(Collected data entries)
= Beginning of Section =
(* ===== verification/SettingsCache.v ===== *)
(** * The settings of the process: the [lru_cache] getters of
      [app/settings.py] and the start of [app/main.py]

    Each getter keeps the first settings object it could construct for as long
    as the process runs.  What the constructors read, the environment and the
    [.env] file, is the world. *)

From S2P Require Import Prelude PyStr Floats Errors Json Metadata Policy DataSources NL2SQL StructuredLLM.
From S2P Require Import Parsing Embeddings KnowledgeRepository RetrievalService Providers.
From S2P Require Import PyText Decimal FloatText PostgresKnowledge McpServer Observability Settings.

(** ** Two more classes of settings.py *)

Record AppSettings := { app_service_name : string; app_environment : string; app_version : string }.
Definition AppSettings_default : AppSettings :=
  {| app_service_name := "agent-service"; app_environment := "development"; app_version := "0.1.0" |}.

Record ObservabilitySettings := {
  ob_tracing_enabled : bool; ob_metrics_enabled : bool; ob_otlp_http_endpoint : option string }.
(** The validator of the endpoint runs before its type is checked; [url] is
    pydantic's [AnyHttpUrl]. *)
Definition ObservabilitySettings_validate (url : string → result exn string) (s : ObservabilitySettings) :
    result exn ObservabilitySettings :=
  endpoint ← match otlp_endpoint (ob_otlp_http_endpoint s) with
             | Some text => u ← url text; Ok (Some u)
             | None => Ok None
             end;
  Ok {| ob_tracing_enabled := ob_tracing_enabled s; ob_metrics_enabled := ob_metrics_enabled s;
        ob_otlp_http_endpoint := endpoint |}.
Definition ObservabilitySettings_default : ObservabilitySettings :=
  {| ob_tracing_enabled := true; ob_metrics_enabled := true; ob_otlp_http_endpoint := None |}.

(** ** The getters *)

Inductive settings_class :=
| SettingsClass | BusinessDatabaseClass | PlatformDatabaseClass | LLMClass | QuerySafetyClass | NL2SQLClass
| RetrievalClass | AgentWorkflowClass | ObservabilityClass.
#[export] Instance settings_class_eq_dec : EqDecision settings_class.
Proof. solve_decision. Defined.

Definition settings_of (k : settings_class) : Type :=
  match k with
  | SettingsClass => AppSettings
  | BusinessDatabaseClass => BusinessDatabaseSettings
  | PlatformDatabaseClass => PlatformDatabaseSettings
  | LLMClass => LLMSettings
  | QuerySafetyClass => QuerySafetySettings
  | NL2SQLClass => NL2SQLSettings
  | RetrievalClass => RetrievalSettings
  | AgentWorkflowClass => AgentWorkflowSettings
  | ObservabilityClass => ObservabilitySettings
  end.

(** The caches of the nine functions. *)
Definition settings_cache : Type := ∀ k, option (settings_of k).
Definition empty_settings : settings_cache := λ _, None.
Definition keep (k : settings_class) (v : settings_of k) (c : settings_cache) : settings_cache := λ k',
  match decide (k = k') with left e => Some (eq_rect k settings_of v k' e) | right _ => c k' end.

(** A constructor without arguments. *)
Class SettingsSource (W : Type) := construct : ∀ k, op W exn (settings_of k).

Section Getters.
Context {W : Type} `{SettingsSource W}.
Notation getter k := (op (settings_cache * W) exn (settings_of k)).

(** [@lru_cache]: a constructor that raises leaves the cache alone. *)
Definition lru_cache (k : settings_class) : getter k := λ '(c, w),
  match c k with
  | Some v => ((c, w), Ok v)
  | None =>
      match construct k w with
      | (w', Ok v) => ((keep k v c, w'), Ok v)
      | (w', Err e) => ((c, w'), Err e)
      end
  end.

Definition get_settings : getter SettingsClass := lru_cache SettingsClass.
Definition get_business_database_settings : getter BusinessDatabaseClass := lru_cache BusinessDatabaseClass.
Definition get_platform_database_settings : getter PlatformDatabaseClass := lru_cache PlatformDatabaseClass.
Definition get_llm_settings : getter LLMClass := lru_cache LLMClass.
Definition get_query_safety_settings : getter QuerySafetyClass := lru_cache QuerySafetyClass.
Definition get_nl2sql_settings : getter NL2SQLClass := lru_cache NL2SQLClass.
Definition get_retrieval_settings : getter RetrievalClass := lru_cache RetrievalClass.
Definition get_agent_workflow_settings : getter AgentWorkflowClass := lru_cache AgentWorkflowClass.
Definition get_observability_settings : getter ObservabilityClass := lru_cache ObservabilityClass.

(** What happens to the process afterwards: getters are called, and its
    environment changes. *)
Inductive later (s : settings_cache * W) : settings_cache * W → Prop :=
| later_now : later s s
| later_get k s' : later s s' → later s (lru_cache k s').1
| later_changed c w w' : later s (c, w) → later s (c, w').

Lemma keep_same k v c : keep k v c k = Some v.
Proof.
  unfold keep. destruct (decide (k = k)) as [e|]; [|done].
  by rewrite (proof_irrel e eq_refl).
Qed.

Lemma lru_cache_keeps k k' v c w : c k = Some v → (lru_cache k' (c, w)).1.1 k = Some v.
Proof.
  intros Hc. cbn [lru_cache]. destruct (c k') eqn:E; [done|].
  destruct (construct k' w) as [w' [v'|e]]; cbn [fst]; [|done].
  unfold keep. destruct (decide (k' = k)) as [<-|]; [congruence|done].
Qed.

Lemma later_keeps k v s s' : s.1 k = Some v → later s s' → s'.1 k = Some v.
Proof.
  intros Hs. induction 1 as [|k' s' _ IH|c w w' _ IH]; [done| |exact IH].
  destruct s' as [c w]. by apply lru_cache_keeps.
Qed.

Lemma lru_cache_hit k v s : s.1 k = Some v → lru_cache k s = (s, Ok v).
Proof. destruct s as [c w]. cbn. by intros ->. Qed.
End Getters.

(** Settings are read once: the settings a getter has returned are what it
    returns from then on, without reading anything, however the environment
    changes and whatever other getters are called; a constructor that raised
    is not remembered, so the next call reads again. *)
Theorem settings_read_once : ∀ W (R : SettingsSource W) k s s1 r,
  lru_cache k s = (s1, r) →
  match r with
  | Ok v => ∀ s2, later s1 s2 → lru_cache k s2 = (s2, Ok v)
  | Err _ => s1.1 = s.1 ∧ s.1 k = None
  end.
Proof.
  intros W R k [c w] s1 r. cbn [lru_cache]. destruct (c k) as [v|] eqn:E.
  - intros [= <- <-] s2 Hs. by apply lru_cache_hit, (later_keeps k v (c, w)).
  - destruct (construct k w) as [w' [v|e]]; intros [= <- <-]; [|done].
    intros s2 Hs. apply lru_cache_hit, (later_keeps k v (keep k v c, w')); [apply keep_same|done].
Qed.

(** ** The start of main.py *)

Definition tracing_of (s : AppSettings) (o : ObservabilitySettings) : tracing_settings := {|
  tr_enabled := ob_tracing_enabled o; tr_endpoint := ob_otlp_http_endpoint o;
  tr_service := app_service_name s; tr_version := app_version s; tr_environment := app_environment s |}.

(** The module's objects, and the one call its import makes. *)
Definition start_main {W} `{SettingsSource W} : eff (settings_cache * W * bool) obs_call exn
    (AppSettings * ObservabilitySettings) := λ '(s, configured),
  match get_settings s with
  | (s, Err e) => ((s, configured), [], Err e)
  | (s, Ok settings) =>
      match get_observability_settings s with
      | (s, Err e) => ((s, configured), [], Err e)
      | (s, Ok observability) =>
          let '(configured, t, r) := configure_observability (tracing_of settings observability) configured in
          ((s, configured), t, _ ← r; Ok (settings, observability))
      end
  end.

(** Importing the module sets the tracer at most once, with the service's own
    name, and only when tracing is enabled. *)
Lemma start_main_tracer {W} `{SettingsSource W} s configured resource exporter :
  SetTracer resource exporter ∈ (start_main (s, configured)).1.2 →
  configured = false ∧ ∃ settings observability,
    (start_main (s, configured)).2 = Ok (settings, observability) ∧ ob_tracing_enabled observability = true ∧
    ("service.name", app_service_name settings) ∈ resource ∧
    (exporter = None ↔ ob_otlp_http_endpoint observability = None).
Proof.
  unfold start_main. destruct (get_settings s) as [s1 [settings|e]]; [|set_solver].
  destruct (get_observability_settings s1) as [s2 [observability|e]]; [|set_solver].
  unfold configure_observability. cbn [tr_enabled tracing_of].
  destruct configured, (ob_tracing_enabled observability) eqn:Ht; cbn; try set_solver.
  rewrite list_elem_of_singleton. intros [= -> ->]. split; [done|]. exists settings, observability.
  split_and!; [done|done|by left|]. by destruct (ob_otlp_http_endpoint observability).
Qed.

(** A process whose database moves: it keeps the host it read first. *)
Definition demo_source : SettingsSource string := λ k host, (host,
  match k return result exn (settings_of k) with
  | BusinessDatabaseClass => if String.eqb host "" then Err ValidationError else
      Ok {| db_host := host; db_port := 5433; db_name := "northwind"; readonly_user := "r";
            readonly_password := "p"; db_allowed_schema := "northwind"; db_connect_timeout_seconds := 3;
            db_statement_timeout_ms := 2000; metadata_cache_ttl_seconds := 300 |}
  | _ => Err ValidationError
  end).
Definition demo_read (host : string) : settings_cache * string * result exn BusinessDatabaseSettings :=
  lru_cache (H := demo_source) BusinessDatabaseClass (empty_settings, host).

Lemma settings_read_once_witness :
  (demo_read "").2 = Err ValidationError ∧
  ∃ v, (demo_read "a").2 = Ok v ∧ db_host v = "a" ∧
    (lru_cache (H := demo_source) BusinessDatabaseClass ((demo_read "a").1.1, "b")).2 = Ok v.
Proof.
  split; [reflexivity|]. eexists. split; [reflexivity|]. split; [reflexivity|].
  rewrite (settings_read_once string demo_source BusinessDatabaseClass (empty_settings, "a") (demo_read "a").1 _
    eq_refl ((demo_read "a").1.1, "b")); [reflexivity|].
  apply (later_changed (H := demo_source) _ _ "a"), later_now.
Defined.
= End of Section =
## About this task:
State the number of lines above that include the word "intros", and write nothing besides that number.

## Exercise result:
8